Pour illustrer ses théories avant-gardistes, le réalisateur use d’une mise en scène précise et tout aussi implacable. On ne peut qu’admirer son sens évident du cadre, les découpages souvent
saisissant de ses séquences, ou encore ses mouvements panoramiques si particuliers, qui diffusent son empreinte tout au long du film… On retrouve son style à la fois très brut et très sec,
toujours direct et frontal dans ce qu’il (dé)montre à l’écran : on atteint ainsi à une forme d’épure cinématographique, de laquelle émane toute la violence de la civilisation humaine.

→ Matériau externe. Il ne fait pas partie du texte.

(** * StackTrace: symbol cache, stack resolver and terminate path

    A shallow embedding of the parts of [StackTrace.cpp], [StackTrace.h]
    and [Utilities.cpp] that the specification talks about, together with
    the properties that hold (or fail) on them.

    Conventions.
    - [size_t], [void *] and [unsigned long] are 64-bit: a value is a [Z]
      in [0, 2^64) and arithmetic is wrapped with [wrap64].
    - A [std::vector<T>] is a [list T]; [operator[]] outside the vector is
      undefined behaviour and shows up as the result [OutOfBounds].
    - A C string is a [string]; the C library only sees it up to the first
      NUL character ([c_str]).
    - The operating system (pipes, the loader, allocation failures) is an
      explicit environment argument. *)

From Stdlib Require Import ZArith Ascii String List Lia Bool.
From Stdlib Require HexString.
From stdpp Require Import base tactics option list strings.

Local Open Scope string_scope.
Local Open Scope list_scope.
Local Open Scope Z_scope.

#[local] Arguments String.append !_ _ / : simpl nomatch.

(** ** Results of code that may leave the defined behaviour *)

Inductive outcome (A : Type) : Type :=
| Done (a : A)        (* normal return *)
| OutOfBounds         (* an element access outside a vector or buffer *)
| Spin.               (* a loop that did not finish within its fuel *)
Arguments Done {A} a.
Arguments OutOfBounds {A}.
Arguments Spin {A}.

Definition obind {A B} (m : outcome A) (k : A -> outcome B) : outcome B :=
  match m with
  | Done a => k a
  | OutOfBounds => OutOfBounds
  | Spin => Spin
  end.

Notation "'do' x <- m ; k" := (obind m (fun x => k))
  (at level 10, x name, m at level 100, k at level 200, only parsing).

(** What a call hands to its caller: a value, or a [std::bad_alloc] that
    nothing in the function catches. *)
Inductive completion (A : Type) : Type :=
| Returns (a : A)
| Throws.
Arguments Returns {A} a.
Arguments Throws {A}.
(** * RazerHeatMap: the colour-state engine and its transport protocol

    A shallow embedding of [heatmap.py] (class [HeatMapper]) and
    [heatmap_server.py] (class [HeatMapServer]).

    - Python dictionaries are association lists in insertion order.
    - Exceptions are an error monad ([result]).
    - Finite float64 values are rational numbers kept in lowest terms; the
      quotient of a division by zero is one of the IEEE special values.
    - The clock, the socket and the palette library are inputs of the
      operations that use them. *)

From Stdlib Require Import ZArith QArith Qminmax Qround List String Ascii Bool Arith Lia.
From Stdlib Require Import Decimal DecimalString DecimalZ DecimalN DecimalPos.
From Stdlib Require DecimalFacts.
Import ListNotations.

Set Implicit Arguments.
Set Warnings "-register-all".
Set Warnings "-automation".

Close Scope Q_scope.
Open Scope bool_scope.
Open Scope list_scope.
Open Scope string_scope.

(* ================================================================= *)
(** ** Python run-time: exceptions and dictionaries *)

Module Py.

Inductive exn : Type :=
  | ValueError | KeyError | IndexError | TypeError | AttributeError
  | UnboundLocalError | OSError
  | LiteralError.  (* raised at or after [ast.literal_eval], see [Text.literal_eval] *)

Inductive result (A : Type) : Type :=
  | Ok (a : A)
  | Raise (e : exn).
Arguments Ok {A} a.
Arguments Raise {A} e.

Definition bind {A B} (r : result A) (k : A -> result B) : result B :=
  match r with
  | Ok a => k a
  | Raise e => Raise e
  end.

(** Keys of a dictionary: a type with a boolean equality that decides [=]. *)
Class Hashable (K : Type) := {
  key_eqb : K -> K -> bool;
  key_eqb_spec : forall a b, reflect (a = b) (key_eqb a b)
}.

Definition dict (K V : Type) : Type := list (K * V).

Section Dict.
Context {K V : Type} `{Hashable K}.

(** [d.get(k)] *)
Fixpoint get (k : K) (d : dict K V) : option V :=
  match d with
  | [] => None
  | (k', v) :: r => if key_eqb k k' then Some v else get k r
  end.

(** [d[k]] *)
Definition getitem (k : K) (d : dict K V) : result V :=
  match get k d with
  | Some v => Ok v
  | None => Raise KeyError
  end.

(** [d[k] = v]: an existing key keeps its position, a new one goes last. *)
Fixpoint set (k : K) (v : V) (d : dict K V) : dict K V :=
  match d with
  | [] => [(k, v)]
  | (k', v') :: r =>
      if key_eqb k k' then (k', v) :: r else (k', v') :: set k v r
  end.

Definition keys (d : dict K V) : list K := map fst d.
Definition values (d : dict K V) : list V := map snd d.

(** [dict(items)], also a dict comprehension over [items]. *)
Definition of_items (items : list (K * V)) : dict K V :=
  fold_left (fun d kv => set (fst kv) (snd kv) d) items [].
End Dict.

End Py.
Import Py.

Notation "x <- r ;; k" := (Py.bind r (fun x => k))
  (at level 61, r at next level, right associativity).

#[export] Instance string_Hashable : Hashable string :=
  {| key_eqb := String.eqb; key_eqb_spec := String.eqb_spec |}.

(** A Location: the tuple [(row, col)]. *)
Definition location : Type := (Z * Z)%type.

Definition location_eqb (a b : location) : bool :=
  Z.eqb (fst a) (fst b) && Z.eqb (snd a) (snd b).

Lemma location_eqb_spec (a b : location) : reflect (a = b) (location_eqb a b).
Proof.
  destruct a as [r c], b as [r' c']; unfold location_eqb; simpl.
  destruct (Z.eqb_spec r r'), (Z.eqb_spec c c'); simpl; constructor; congruence.
Qed.

#[export] Instance location_Hashable : Hashable location :=
  {| key_eqb := location_eqb; key_eqb_spec := location_eqb_spec |}.

(* ================================================================= *)
(** ** float64 as used by the normalisation *)

Module Np.

(** The value of a float64 array element after the division. *)
Inductive float64 : Type :=
  | Finite (q : Q)
  | PosInf
  | NegInf
  | NaN.

Definition Qlt_bool (a b : Q) : bool := negb (Qle_bool b a).

Definition sub (a b : Q) : Q := Qred (a - b)%Q.

(** [a / b] on finite operands: numpy warns and yields nan or an infinity
    when [b] is zero. *)
Definition div (a b : Q) : float64 :=
  if Qeq_bool b 0 then
    if Qeq_bool a 0 then NaN
    else if Qlt_bool 0 a then PosInf else NegInf
  else Finite (Qred (a / b)%Q).
Definition ret {A} (a : A) : M A := λ db, (db, Ok a).
Definition fail {A} (e : error) : M A := λ db, (db, Err e).
Definition bind {A B} (m : M A) (k : A → M B) : M B :=
  λ db, match m db with
        | (db', Ok a) => k a db'
        | (db', Err e) => (db', Err e)
        end.

Notation "'let*' x ':=' m 'in' k" := (bind m (λ x, k))
  (at level 10, x pattern, m at level 100, k at level 200).
Notation "m ';;' k" := (bind m (λ _, k))
  (at level 100, k at level 200, right associativity).

(** [BeginTx] ... [Commit], with [Rollback] on the error paths: a failed
    body leaves the data as it was when the transaction began.  The trace
    is a record of what was sent and is not rolled back. *)
Definition transaction {A} (body : M A) : M A :=
  λ db, match body db with
        | (db', Ok a) => (db', Ok a)
        | (db', Err e) => (with_trace db (trace db'), Err e)
        end.

(** ** Statements: text and effect *)

Definition columnSQL (c : Column) : string :=
  col_name c +:+ " " +:+ col_type c
  +:+ (if col_rowid c then " PRIMARY KEY AUTOINCREMENT" else "")
  +:+ (if col_notnull c then " NOT NULL" else "")
  +:+ match col_default c with
      | NoDefault => ""
      | DefaultText s => " DEFAULT '" +:+ doubleQuotes s +:+ "'"
      | DefaultNow => " DEFAULT CURRENT_TIMESTAMP"
      end.

Inductive stmt :=
| CreateTableStmt (ifNotExists : bool) (name : string) (cols : list Column)
| AlterAddColumn (table : string) (col : Column)
| InsertSelect (dst : string) (cols : list string) (src : string)
| DropTableStmt (name : string)
| RenameTable (old new : string)
| InsertInto (table : string) (keys : list string) (vals : list any)
| DeleteIn (table : string) (ids : list Z)
| UpsertTableMeta (name display description : string)
| DeleteColumnMeta (table : string)
| InsertColumnMeta (row : ColumnMeta)
| DeleteColumnMetaIn (table : string) (columns : list string).

Definition sqlText (s : stmt) : string :=
  match s with
  | CreateTableStmt ifne name cols =>
      (if ifne then "CREATE TABLE IF NOT EXISTS " else "CREATE TABLE ")
      +:+ name +:+ " (" +:+ strings_Join (map columnSQL cols) "," +:+ ");"
  | AlterAddColumn table col =>
      "ALTER TABLE " +:+ table +:+ " ADD COLUMN " +:+ columnSQL col
  | InsertSelect dst cols src =>
      "INSERT INTO " +:+ dst +:+ " (" +:+ strings_Join cols "," +:+ ") SELECT "
      +:+ strings_Join cols "," +:+ " FROM " +:+ src +:+ ";"
  | DropTableStmt name => "DROP TABLE " +:+ name
  | RenameTable old new => "ALTER TABLE " +:+ old +:+ " RENAME TO " +:+ new
  | InsertInto table keys vals =>
      "INSERT INTO " +:+ table +:+ " (" +:+ strings_Join keys "," +:+ ") VALUES ("
      +:+ placeholders (length keys) +:+ ")"
  | DeleteIn table ids =>
      "DELETE FROM " +:+ table +:+ " WHERE id IN (" +:+ placeholders (length ids) +:+ ")"
  | UpsertTableMeta _ _ _ =>
      "INSERT INTO table_meta(table_name, display_name, description) VALUES(?,?,?) ON CONFLICT(table_name) DO UPDATE SET display_name=excluded.display_name, description=excluded.description"
  | DeleteColumnMeta _ => "DELETE FROM column_meta WHERE table_name=?"
  | InsertColumnMeta _ =>
      "INSERT INTO column_meta(table_name, column_name, labels, type_hint, allow_null, display_order) VALUES(?,?,?,?,?,?)"
  | DeleteColumnMetaIn _ columns =>
      "DELETE FROM column_meta WHERE table_name=? AND column_name IN ("
      +:+ placeholders (length columns) +:+ ")"
  end.

Section Engine.
Context `{E : SqlEngine}.

Definition column_names (t : Table) : list string := map col_name (t_columns t).

Definition default_value (now : string) (c : Column) : sqlval :=
  match col_default c with
  | NoDefault => SNull
  | DefaultText s => apply_affinity (affinity_of (col_type c)) (SText s)
  | DefaultNow => SText now
  end.

Definition is_null (v : sqlval) : bool :=
  match v with SNull => true | _ => false end.

Definition row_id (r : Row) : Z :=
  match r !! "id" with Some (SInt z) => z | _ => 0 end.

Definition max_id (rows : list Row) : Z :=
  foldr (λ r m, Z.max (row_id r) m) 0 rows.

(** The value a new row gets in column [c], given the values supplied. *)
Definition stored_value (now : string) (t : Table) (given : Row) (c : Column)
  : result sqlval :=
  if col_rowid c then
    match given !! col_name c with
    | None | Some SNull => Ok (SInt (Z.max (t_seq t) (max_id (t_rows t)) + 1))
    | Some v =>
        match to_numeric v with
        | SInt z =>
            if existsb (λ r, row_id r =? z) (t_rows t)
            then Err (ErrEngine "UNIQUE constraint failed")
            else Ok (SInt z)
        | _ => Err (ErrEngine "datatype mismatch")
        end
    end
  else
    let v := match given !! col_name c with
             | Some v => apply_affinity (affinity_of (col_type c)) v
             | None => default_value now c
             end in
    if col_notnull c && is_null v
    then Err (ErrEngine "NOT NULL constraint failed")
    else Ok v.

Fixpoint build_row (now : string) (t : Table) (given : Row) (cs : list Column)
  : result Row :=
  match cs with
  | [] => Ok ∅
  | c :: cs' =>
      match stored_value now t given c with
      | Err e => Err e
      | Ok v =>
          match build_row now t given cs' with
          | Err e => Err e
          | Ok r => Ok (<[col_name c := v]> r)
          end
      end
  end.

(** One INSERT into [t]: the new table and the key of the new row. *)
Definition insert_one (now : string) (t : Table) (given : Row) : result (Table * Z) :=
  match build_row now t given (t_columns t) with
  | Err e => Err e
  | Ok r =>
      let id := if existsb col_rowid (t_columns t) then row_id r
                else Z.max (t_seq t) (max_id (t_rows t)) + 1 in
      Ok ({| t_columns := t_columns t; t_rows := t_rows t ++ [r];
             t_seq := Z.max (t_seq t) id |}, id)
  end.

La patte du
cinéaste se lit également à travers des ellipses brutales, qui tracent les contours d’une œuvre créée dans l’urgence : on pense à cette scène où Peter ose inviter pour la première fois sa future
femme à danser un soir, immédiatement suivie de celle de leur mariage, où on les voit justement danser ; même chose lors de leur toute première relation sexuelle, qui précède tout juste la
naissance de leur enfant… On est bluffé enfin par la structure dramatique utilisée pour le film : à l’aide de plusieurs flash-back bien placés (une séquence de l’enfance où ses parents se sentent
obligés de corriger Peter, une autre résumant efficacement leur rencontre jusqu’au mariage), l’histoire nous est racontée avec une pertinence incroyable. Surtout que l’ensemble du long métrage
peut être lui-même considéré comme un long flash-back, Peter racontant son existence à une psychologue de la prison où il se trouve. On sait donc dès le début qu’il sera condamné pour une faute :
le film se déroule alors comme la démonstration de la perte d’un innocent, peu à peu corrompu par la spirale infernale de la société de consommation moderne, qui l’emprisonne lentement, mais
inéluctablement…

« Avez-vous du plaisir à vivre ? », répètera plusieurs fois la psychologue à Peter à la fin du film. « Je veux seulement que vous m’aimiez » dresse en réalité le portrait sans concession d’un
inadapté social, ou tout du moins d’un homme probablement trop pur pour s’intégrer correctement dans une société qui a tout remplacé par les seuls biens matériels. A travers le personnage de
Peter, Fassbinder propose très certainement un reflet de lui-même, et essaie de nous parler d’amour… L’amour que Peter cherche auprès de ses parents ou de sa femme se heurte toujours à la
sécheresse du cœur de ces derniers. Devant l’impossibilité de se sentir aimé, on assiste alors assez tragiquement et cruellement au délitement émotionnel progressif de l’individu observé,
littéralement broyé par un système purement basé sur une logique de calcul et sur la valeur mesurable des choses, assez proche finalement d’une société sournoisement totalitaire, laissant croire
à chacun qu’il est libre (d’acheter telle ou telle chose par exemple) alors que ce n’est que mensonge… Un modèle de société qui n’a d’ailleurs fait que croître depuis le milieu des années 70 et
jusqu’à aujourd’hui ! Le film illustre avec amertume une réflexion du cinéaste lui-même, que l’on retrouve dans un recueil d’entretiens intitulé « Fassbinder par lui-même » : "Celui qui aime, ou
qui aime plus que l’autre, ou qui est plus accroché à cet amour, ou à cette relation, naturellement, c’est lui qui est dominé. Et c’est lié au fait que celui qui aime moins a plus de pouvoir, ça,
c’est clair. Parvenir à accepter un sentiment, un amour, un besoin, ça demande une grandeur d’âme que la plupart des gens n’ont pas. C’est pourquoi la plupart du temps, ça se passe de façon assez
moche. Je ne connais quasiment pas de relations entre des gens, quels qu’ils soient, dont je pourrais dire que c’est une belle relation." Tout n’est dicté que par un principe de domination pour
l’espèce humaine : douloureuse logique que l’on retrouve d’ailleurs à l’œuvre dans la plupart des films de Fassbinder…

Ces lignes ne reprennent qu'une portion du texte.